Items from a data source:

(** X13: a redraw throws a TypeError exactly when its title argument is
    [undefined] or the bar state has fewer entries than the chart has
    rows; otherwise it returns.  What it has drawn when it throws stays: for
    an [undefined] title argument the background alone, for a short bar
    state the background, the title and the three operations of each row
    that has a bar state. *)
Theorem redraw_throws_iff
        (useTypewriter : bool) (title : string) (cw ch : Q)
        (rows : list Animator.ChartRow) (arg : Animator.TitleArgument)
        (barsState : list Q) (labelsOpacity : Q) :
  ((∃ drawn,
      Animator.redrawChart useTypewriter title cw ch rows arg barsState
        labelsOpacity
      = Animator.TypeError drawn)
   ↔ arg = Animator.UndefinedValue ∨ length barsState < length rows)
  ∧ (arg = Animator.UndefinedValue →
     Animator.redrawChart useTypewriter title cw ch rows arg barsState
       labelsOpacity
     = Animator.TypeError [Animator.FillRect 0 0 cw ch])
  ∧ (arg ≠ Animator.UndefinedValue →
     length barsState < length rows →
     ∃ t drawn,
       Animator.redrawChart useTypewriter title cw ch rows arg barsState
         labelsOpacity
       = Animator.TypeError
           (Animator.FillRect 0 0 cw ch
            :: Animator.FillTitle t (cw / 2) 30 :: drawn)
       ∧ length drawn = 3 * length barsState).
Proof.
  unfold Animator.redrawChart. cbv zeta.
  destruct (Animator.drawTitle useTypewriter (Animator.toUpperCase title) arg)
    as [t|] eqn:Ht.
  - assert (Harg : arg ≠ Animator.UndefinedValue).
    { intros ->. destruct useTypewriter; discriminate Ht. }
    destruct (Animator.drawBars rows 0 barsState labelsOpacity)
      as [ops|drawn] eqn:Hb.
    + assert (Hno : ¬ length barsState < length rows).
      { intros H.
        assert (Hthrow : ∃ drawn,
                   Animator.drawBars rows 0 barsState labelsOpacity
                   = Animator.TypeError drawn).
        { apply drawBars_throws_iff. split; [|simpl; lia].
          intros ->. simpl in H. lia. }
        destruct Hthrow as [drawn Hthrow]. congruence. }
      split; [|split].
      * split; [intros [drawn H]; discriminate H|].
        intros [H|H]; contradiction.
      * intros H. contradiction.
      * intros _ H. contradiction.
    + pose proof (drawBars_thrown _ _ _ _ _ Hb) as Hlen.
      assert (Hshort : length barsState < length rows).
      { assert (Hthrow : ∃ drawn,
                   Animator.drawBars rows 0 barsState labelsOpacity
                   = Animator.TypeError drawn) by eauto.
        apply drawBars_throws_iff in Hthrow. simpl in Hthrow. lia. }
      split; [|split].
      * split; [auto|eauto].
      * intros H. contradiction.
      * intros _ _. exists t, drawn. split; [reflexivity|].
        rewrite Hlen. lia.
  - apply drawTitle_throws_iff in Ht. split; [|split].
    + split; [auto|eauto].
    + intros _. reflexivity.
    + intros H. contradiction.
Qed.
* * *
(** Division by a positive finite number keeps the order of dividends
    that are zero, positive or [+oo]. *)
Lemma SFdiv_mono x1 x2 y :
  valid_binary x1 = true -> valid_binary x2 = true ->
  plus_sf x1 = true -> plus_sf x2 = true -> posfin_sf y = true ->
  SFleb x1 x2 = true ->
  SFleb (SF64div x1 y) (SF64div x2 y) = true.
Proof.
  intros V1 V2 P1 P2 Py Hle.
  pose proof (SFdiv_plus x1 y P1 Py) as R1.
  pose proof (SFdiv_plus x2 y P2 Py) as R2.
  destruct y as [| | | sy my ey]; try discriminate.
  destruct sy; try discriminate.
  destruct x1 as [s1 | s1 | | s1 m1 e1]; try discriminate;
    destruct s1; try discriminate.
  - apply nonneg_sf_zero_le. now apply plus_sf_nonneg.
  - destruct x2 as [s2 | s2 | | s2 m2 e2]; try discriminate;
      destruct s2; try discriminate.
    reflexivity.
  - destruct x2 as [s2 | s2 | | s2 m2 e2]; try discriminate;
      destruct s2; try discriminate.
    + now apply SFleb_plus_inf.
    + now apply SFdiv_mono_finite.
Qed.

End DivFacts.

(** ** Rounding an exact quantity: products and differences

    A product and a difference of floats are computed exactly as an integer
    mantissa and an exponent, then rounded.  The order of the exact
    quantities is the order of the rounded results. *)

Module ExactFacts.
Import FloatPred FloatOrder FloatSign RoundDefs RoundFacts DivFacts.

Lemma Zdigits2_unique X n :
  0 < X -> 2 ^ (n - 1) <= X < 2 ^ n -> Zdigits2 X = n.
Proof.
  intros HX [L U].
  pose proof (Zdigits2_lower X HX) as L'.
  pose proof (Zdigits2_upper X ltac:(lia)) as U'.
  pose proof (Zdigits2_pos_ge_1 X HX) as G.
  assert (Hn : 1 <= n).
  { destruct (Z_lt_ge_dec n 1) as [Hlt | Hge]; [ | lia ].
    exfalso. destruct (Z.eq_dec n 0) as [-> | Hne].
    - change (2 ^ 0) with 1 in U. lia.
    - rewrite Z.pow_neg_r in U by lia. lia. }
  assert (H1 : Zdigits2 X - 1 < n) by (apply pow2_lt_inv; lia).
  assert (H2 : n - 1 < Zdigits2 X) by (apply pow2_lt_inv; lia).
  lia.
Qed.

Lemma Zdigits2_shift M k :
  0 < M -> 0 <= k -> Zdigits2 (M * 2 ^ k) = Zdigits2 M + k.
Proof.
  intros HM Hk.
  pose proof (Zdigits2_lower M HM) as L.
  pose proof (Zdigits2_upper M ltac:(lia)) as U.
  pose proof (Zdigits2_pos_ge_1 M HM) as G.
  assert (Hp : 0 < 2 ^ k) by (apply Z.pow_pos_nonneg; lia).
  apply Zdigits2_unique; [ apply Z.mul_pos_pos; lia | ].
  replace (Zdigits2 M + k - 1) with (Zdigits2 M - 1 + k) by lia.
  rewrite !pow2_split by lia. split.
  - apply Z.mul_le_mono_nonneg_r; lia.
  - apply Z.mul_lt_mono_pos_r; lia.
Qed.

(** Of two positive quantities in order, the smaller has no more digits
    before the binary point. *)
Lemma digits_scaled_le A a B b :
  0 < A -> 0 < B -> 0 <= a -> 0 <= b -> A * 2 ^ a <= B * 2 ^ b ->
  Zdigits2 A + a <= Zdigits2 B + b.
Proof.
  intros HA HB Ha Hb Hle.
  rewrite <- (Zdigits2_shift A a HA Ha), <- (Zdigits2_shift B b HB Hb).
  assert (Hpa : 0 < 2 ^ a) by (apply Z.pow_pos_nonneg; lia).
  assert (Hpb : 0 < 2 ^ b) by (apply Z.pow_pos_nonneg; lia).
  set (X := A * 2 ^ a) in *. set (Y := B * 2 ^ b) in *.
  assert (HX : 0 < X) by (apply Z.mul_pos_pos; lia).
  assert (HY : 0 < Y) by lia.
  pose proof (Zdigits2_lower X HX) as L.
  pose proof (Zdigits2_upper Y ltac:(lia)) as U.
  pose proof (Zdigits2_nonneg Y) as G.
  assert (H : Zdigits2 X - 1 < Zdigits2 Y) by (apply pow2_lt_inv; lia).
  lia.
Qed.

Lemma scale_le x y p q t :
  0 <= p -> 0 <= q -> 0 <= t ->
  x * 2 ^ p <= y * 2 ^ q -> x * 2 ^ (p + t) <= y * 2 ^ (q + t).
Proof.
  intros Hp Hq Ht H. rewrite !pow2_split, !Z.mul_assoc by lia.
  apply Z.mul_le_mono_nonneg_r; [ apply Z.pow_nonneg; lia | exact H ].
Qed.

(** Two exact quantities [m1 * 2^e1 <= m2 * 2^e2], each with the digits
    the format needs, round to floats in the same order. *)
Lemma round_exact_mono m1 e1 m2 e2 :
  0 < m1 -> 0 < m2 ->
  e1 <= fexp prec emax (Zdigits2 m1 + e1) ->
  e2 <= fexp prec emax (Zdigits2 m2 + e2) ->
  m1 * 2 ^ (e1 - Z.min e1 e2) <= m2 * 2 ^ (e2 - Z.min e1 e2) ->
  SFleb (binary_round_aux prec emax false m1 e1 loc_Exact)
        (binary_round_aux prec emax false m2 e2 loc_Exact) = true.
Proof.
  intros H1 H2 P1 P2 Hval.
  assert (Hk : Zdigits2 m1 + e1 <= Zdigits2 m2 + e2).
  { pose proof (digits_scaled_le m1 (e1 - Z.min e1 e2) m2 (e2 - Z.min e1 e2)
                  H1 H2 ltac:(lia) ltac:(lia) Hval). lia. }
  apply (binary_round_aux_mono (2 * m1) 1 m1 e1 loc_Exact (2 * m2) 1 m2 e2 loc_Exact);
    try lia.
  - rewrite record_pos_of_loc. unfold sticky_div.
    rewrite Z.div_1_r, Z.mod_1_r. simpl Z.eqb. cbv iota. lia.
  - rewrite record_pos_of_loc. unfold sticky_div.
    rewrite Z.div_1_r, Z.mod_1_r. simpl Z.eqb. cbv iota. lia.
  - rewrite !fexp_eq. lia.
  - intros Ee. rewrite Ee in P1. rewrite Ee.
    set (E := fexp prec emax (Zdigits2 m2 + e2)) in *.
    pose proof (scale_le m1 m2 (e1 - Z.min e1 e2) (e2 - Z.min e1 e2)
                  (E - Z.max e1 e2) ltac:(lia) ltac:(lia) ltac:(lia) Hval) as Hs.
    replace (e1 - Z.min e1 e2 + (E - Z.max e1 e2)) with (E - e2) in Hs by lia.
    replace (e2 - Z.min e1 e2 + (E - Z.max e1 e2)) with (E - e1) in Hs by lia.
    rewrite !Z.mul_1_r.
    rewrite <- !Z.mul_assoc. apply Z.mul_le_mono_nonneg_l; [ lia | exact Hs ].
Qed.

• _Task goal_:
Word for word, restate the lines of the data above that fall between the line holding "- rewrite Z.pow_neg_r" and the line holding "assert (Hp : 0", inclusive, and no other lines.

• _Response to this exercise_:
    - rewrite Z.pow_neg_r in U by lia. lia. }
  assert (H1 : Zdigits2 X - 1 < n) by (apply pow2_lt_inv; lia).
  assert (H2 : n - 1 < Zdigits2 X) by (apply pow2_lt_inv; lia).
  lia.
Qed.

Lemma Zdigits2_shift M k :
  0 < M -> 0 <= k -> Zdigits2 (M * 2 ^ k) = Zdigits2 M + k.
Proof.
  intros HM Hk.
  pose proof (Zdigits2_lower M HM) as L.
  pose proof (Zdigits2_upper M ltac:(lia)) as U.
  pose proof (Zdigits2_pos_ge_1 M HM) as G.
  assert (Hp : 0 < 2 ^ k) by (apply Z.pow_pos_nonneg; lia).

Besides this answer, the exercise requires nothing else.